**EXERCISE GOAL:** Among the records that follow, set down only the lines from the one containing "VBool b => b" to the one containing "String c rest =>", both included, exactly.

==============================

(** [dispatch] leaves the pool alone, and the errors it returns are an
    [ErrUnknownType] with a registry error, or carry the kind of the
    decoder called. *)
Lemma dispatch_pool (m : Marshal) (source : Source) fType fValue ctx w res ctx' w' :
  dispatch m source fType fValue ctx w = (res, ctx', w') -> w'.(pool) = w.(pool).
Proof.
  unfold dispatch.
  destruct (getUnmarshaler m (typ ctx)) as [[single multi] [err|]].
  { intros [= _ _ <-]. reflexivity. }
  destruct single as [f|]; [|destruct multi as [g|]].
  - destruct (Lookup source (datum ctx)) as [rv rok].
    destruct (f rv rok _) as [pv [e|]]; [intros [= _ _ <-]; reflexivity|].
    destruct (reconcile _ pv fType); intros [= _ _ <-]; reflexivity.
  - destruct (LookupAll source (datum ctx)) as [rv rok].
    destruct (g rv rok _) as [pv [e|]]; [intros [= _ _ <-]; reflexivity|].
    destruct (reconcile _ pv fType); intros [= _ _ <-]; reflexivity.
  - destruct (reconcile _ None fType); intros [= _ _ <-]; reflexivity.
Qed.

Lemma dispatch_errors (m : Marshal) (source : Source) fType fValue ctx w res ctx' w' e :
  dispatch m source fType fValue ctx w = (res, ctx', w') -> res = Err e ->
  (exists f tg d y c, e = ErrUnknownType f tg d y c /\ (c = ErrBothTyp \/ c = ErrUnknownTyp)) \/
  (exists f tg d y k c, e = ErrFailedToProcessField f tg d y k c /\ Kind_Unmarshaler k = true) \/
  (exists f tg d y k a rt dt, e = ErrWrongDestType f tg d y k a rt dt None /\
     Kind_Unmarshaler k = true).
Proof.
  destruct (getUnmarshaler_cases m (typ ctx)) as [Herr Hnone].
  unfold dispatch.
  destruct (getUnmarshaler m (typ ctx)) as [[single multi] [err|]] eqn:Hget.
  { intros [= <- _ _] [= <-]. left. do 5 eexists. split; [reflexivity|].
    exact (Herr _ _ _ eq_refl). }
  destruct single as [f|]; [|destruct multi as [g|]].
  - destruct (Lookup source (datum ctx)) as [rv rok].
    destruct (f rv rok _) as [pv [e0|]].
    + intros [= <- _ _] [= <-]. right; left. do 6 eexists. split; reflexivity.
    + destruct (reconcile _ pv fType) as [v|a t c|msg] eqn:Hr;
        intros [= <- _ _]; try discriminate. intros [= <-].
      rewrite (reconcile_WrongType_cause _ _ _ _ _ _ Hr).
      right; right. do 8 eexists. split; reflexivity.
  - destruct (LookupAll source (datum ctx)) as [rv rok].
    destruct (g rv rok _) as [pv [e0|]].
    + intros [= <- _ _] [= <-]. right; left. do 6 eexists. split; reflexivity.
    + destruct (reconcile _ pv fType) as [v|a t c|msg] eqn:Hr;
        intros [= <- _ _]; try discriminate. intros [= <-].
      rewrite (reconcile_WrongType_cause _ _ _ _ _ _ Hr).
      right; right. do 8 eexists. split; reflexivity.
  - contradiction.
Qed.

Lemma inline_target_pool (t : gotype) (fv : place) (w : world) q w1 :
  inline_target t fv w = Some (q, w1) -> w1.(pool) = w.(pool).
Proof.
  unfold inline_target. destruct (heap_get (heap w) fv) as [[| | | |[q0|]|]|]; try discriminate.
  - intros [= _ <-]. reflexivity.
  - cbn [reflect_New]. intros [= _ <-]. reflexivity.
Qed.

Section EngineInvariant.
Variables (m : Marshal) (source : Source) (data : Data).
(** A property of the world kept by every step, and a property of the
    outcomes the steps produce. *)
Variable Inv : world -> Prop.
Variable Res : outcome -> Prop.
Hypothesis HOk : Res Ok.
Hypothesis HPanic : forall msg, Res (Panic msg).
Hypothesis HInline : forall f tg y, Res (Err (ErrInlineNotStruct f tg y)).
Hypothesis HGet : forall w, Inv w -> Inv (pool_Get w).2.
Hypothesis HPut : forall c w, Inv w -> Inv (pool_Put (Reset c) w).
Hypothesis HTarget : forall t fv w q w1, Inv w -> inline_target t fv w = Some (q, w1) -> Inv w1.
Hypothesis HDispatch : forall fType fValue ctx w res ctx' w',
  Inv w -> dispatch m source fType fValue ctx w = (res, ctx', w') -> Res res /\ Inv w'.

Lemma fields_loop_invariant (recur : gotype -> place -> world -> outcome * world)
    (p : place) (fs : list (string * gotype * StructTag)) :
  (forall fs' q w,
     (exists fn tg, In (fn, TStruct fs', tg) fs \/ In (fn, TPtr (TStruct fs'), tg) fs) ->
     Inv w -> Res (recur (TStruct fs') q w).1 /\ Inv (recur (TStruct fs') q w).2) ->
  forall i ctx w, Inv w ->
  Res (fields_loop m source recur p fs i ctx w).1.1 /\
  Inv (fields_loop m source recur p fs i ctx w).2.
Proof.
  induction fs as [|[[fname fType] ftag] rest IH]; intros Hrec i ctx w Hw;
    [split; assumption|].
  assert (Hrec' : forall fs' q w,
     (exists fn tg, In (fn, TStruct fs', tg) rest \/ In (fn, TPtr (TStruct fs'), tg) rest) ->
     Inv w -> Res (recur (TStruct fs') q w).1 /\ Inv (recur (TStruct fs') q w).2).
  { intros fs' q w' (fn & tg & Hin). apply Hrec. exists fn, tg.
    destruct Hin; [left|right]; right; assumption. }
  destruct (resolve_typ m ftag) as [n|] eqn:Hres.
  2: { rewrite (fields_loop_cons_skip _ _ _ _ _ _ _ _ _ _ _ Hres). apply IH; assumption. }
  destruct (is_inline m n) eqn:Hinl.
  - destruct fType as [| | | |e|e|fs'];
      try (cbn [fields_loop]; rewrite Hres; cbn [typ set_typ]; rewrite Hinl;
           split; [apply HInline|exact Hw]).
    + destruct e as [| | | |e'|e'|fs''];
        try (cbn [fields_loop]; rewrite Hres; cbn [typ set_typ]; rewrite Hinl;
             split; [apply HInline|exact Hw]).
      rewrite (fields_loop_cons_inline_ptr _ _ _ _ _ _ _ _ _ _ _ _ Hres Hinl).
      destruct (inline_target (TStruct fs'') (field_place p i) w) as [[q w1]|] eqn:Ht;
        [|split; [apply HPanic|exact Hw]].
      destruct (Hrec fs'' q w1) as [Hr1 Hr2].
      { exists fname, ftag. right. left. reflexivity. }
      { exact (HTarget _ _ _ _ _ Hw Ht). }
      destruct (recur (TStruct fs'') q w1) as [[] w2]; cbn [fst snd] in Hr1, Hr2 |- *;
        try (split; assumption).
      apply IH; assumption.
    + rewrite (fields_loop_cons_inline_struct _ _ _ _ _ _ _ _ _ _ _ _ Hres Hinl).
      destruct (Hrec fs' (field_place p i) w) as [Hr1 Hr2];
        [exists fname, ftag; left; left; reflexivity|exact Hw|].
      destruct (recur (TStruct fs') (field_place p i) w) as [[] w2];
        cbn [fst snd] in Hr1, Hr2 |- *; try (split; assumption).
      apply IH; assumption.
  - rewrite (fields_loop_cons_leaf _ _ _ _ _ _ _ _ _ _ _ _ Hres Hinl).
    destruct (datum_of m fname ftag) as [d|] eqn:Hd.
    + rewrite (unmarshal_leaf_resolved _ _ _ _ _ _ _ _ _ Hd).
      destruct (dispatch _ _ _ _ _ _) as [[res ctx1] w1] eqn:Hdis.
      destruct (HDispatch _ _ _ _ _ _ _ Hw Hdis) as [Hr Hw1].
      destruct res; cbn [fst snd]; try (split; assumption).
      apply IH; assumption.
    + rewrite (unmarshal_leaf_skip _ _ _ _ _ _ _ _ Hd). apply IH; assumption.
Qed.

Lemma unmarshal_invariant (fs : list (string * gotype * StructTag)) (p : place) (w : world) :
  Inv w ->
  Res (unmarshal m source data (TStruct fs) p w).1 /\
  Inv (unmarshal m source data (TStruct fs) p w).2.
Proof.
  assert (Hgen : forall N fs p w, gsize (TStruct fs) < N -> Inv w ->
            Res (unmarshal m source data (TStruct fs) p w).1 /\
            Inv (unmarshal m source data (TStruct fs) p w).2).
  { induction N as [|N IHN]; intros fs0 p0 w0 Hsz Hw; [lia|].
    cbn [unmarshal].
    pose proof (HGet w0 Hw) as Hw1.
    destruct (pool_Get w0) as [ctx w1]. cbn [snd] in Hw1.
    destruct (fields_loop_invariant (unmarshal m source data) p0 fs0) with
      (i := 0) (ctx := set_data ctx data) (w := w1) as [Hr Hw2]; [|exact Hw1|].
    { intros fs' q w' (fn & tg & [Hin|Hin]) Hw'; apply IHN; try exact Hw'.
      - pose proof (gsize_field_lt _ _ _ _ Hin). lia.
      - pose proof (gsize_field_lt _ _ _ _ Hin). cbn [gsize] in *. lia. }
    destruct (fields_loop _ _ _ _ _ _ _ _) as [[res ctx2] w2].
    split; [exact Hr|]. apply HPut. exact Hw2. }
  intros Hw. apply (Hgen (S (gsize (TStruct fs)))); [lia|exact Hw].
Qed.
(** * Cow-Breed-Detection: the recognition adapter and its shell

    A shallow embedding of [src/services/geminiService.ts] (the adapter,
    [recognizeCowBreed]) and of the [App] component (the shell: its five
    pieces of React state and its three handlers), with the properties the
    specification states about them.

    JavaScript values are modelled as they exist at run time: the TypeScript
    annotations of the source ([BreedInfo], [string]) are erased and check
    nothing, so the decoded response is an arbitrary value. *)

From Stdlib Require Import Ascii String Floats.
From stdpp Require Import gmap strings list.

Set Warnings "-register-all,-inexact-float".
Local Open Scope string_scope.

(** ** Run-time values *)

(** A number is an IEEE 754 double, an object a finite map from property
    names to values. [VError name message] is an instance of [Error] (or of
    a subclass, [name] telling which); its message is text, as the [Error]
    constructor makes it. *)
Inductive value : Type :=
| VUndefined
| VNull
| VBool (b : bool)
| VNum (x : float)
| VStr (s : string)
| VArr (items : list value)
| VObj (props : gmap string value)
| VError (name message : string).

(** A completion: a statement or call either yields a value or throws one. *)
Inductive completion (A : Type) : Type :=
| Normal (a : A)
| Abrupt (thrown : value).
Arguments Normal {A} a.
Arguments Abrupt {A} thrown.

(** ToBoolean: [if (v)], [!v], [v && ...]. *)
Definition truthy (v : value) : bool :=
  match v with
  | VUndefined | VNull => false
  | VBool b => b
  | VNum x => negb (PrimFloat.eqb x 0%float) && PrimFloat.eqb x x
  | VStr s => negb (String.eqb s "")
  | VArr _ | VObj _ | VError _ _ => true
  end.

(** [v instanceof Error]. *)
Definition instanceof_Error (v : value) : bool :=
  match v with
  | VError _ _ => true
  | _ => false
  end.

(** Whether the character [c] occurs in [s]. *)
Fixpoint occurs (c : Ascii.ascii) (s : string) : bool :=
  match s with
  | EmptyString => false
  | String d rest => Ascii.eqb d c || occurs c rest
  end.

(** [s.split(sep)] for a one-character separator. *)
Fixpoint split_on (sep : Ascii.ascii) (s : string) : list string :=
  match s with
  | EmptyString => [EmptyString]
  | String c rest =>
      if Ascii.eqb c sep then EmptyString :: split_on sep rest
      else match split_on sep rest with
           | piece :: pieces => String c piece :: pieces
           | [] => [String c EmptyString]
           end
  end.
(** * New_PDFCleaner: blank-page classification and replace-with-backup

    A shallow embedding of the three variants of the blank-page remover
    ([CleanerBase.py], [CleanerBase1.py], [CleanerBase2.py]) and the
    properties of their page classification, per-file pipeline and batch
    loop.

    External collaborators (the file system, PyPDF2 / PyMuPDF, pdf2image,
    tesseract) are modelled by a state holding the files and the list of
    external calls made so far, and by an environment that decides which
    call raises and what a copy or a move that raises midway leaves at its
    target.  A page is known by what text extraction ([extract_text],
    [get_text]) returns for it and by its bitmaps; an exception of
    [reader.pages], which [CleanerBase1] and [CleanerBase2] do not catch,
    ends their run without a report.  The windowed UI (message boxes,
    progress bar) is reduced to the outcome a run reports. *)

From stdpp Require Import base option list gmap strings fin_maps.
From Stdlib Require Import Ascii String NArith Lia.

Local Open Scope string_scope.
Local Open Scope list_scope.

(** ** Python strings *)

(** A Python [str] is a sequence of code points. *)
Definition char := N.
Definition str := list char.

(** The code points [str.strip()] removes: those for which
    [str.isspace] holds. *)
Definition is_space (c : char) : bool :=
  ((9 <=? c) && (c <=? 13))%N || ((28 <=? c) && (c <=? 32))%N
  || (c =? 133)%N || (c =? 160)%N || (c =? 5760)%N
  || ((8192 <=? c) && (c <=? 8202))%N
  || (c =? 8232)%N || (c =? 8233)%N || (c =? 8239)%N
  || (c =? 8287)%N || (c =? 12288)%N.

Fixpoint lstrip (s : str) : str :=
  match s with
  | [] => []
  | c :: r => if is_space c then lstrip r else s
  end.

Definition rstrip (s : str) : str := rev (lstrip (rev s)).

(** [s.strip()] *)
Definition strip (s : str) : str := rstrip (lstrip s).

(** [len(s)] *)
Definition len (s : str) : nat := List.length s.

(** A literal, for examples. *)
Definition py (s : string) : str :=
  map N_of_ascii (list_ascii_of_string s).

(** ** Paths ([posixpath]) *)

Definition is_sep (c : ascii) : bool := Ascii.eqb c "/".

(** [(p[:i], p[i:])] with [i = p.rfind('/') + 1]. *)
Fixpoint cut_last_sep (p : string) : string * string :=
  match p with
  | EmptyString => (EmptyString, EmptyString)
  | String c r =>
      let '(h, t) := cut_last_sep r in
      match h with
      | EmptyString =>
          if is_sep c then (String c EmptyString, t)
          else (EmptyString, String c t)
      | String _ _ => (String c h, t)
      end
  end.

Fixpoint all_sep (s : string) : bool :=
  match s with
  | EmptyString => true
  | String c r => is_sep c && all_sep r
  end.

(** [s.rstrip('/')] *)
Fixpoint rstrip_sep (s : string) : string :=
  match s with
  | EmptyString => EmptyString
  | String c r =>
      match rstrip_sep r with
      | EmptyString => if is_sep c then EmptyString else String c EmptyString
      | r' => String c r'
      end
  end.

==============================

**WORKED SOLUTION:**
  | VBool b => b
  | VNum x => negb (PrimFloat.eqb x 0%float) && PrimFloat.eqb x x
  | VStr s => negb (String.eqb s "")
  | VArr _ | VObj _ | VError _ _ => true
  end.

(** [v instanceof Error]. *)
Definition instanceof_Error (v : value) : bool :=
  match v with
  | VError _ _ => true
  | _ => false
  end.

(** Whether the character [c] occurs in [s]. *)
Fixpoint occurs (c : Ascii.ascii) (s : string) : bool :=
  match s with
  | EmptyString => false
  | String d rest => Ascii.eqb d c || occurs c rest
  end.

(** [s.split(sep)] for a one-character separator. *)
Fixpoint split_on (sep : Ascii.ascii) (s : string) : list string :=
  match s with
  | EmptyString => [EmptyString]
  | String c rest =>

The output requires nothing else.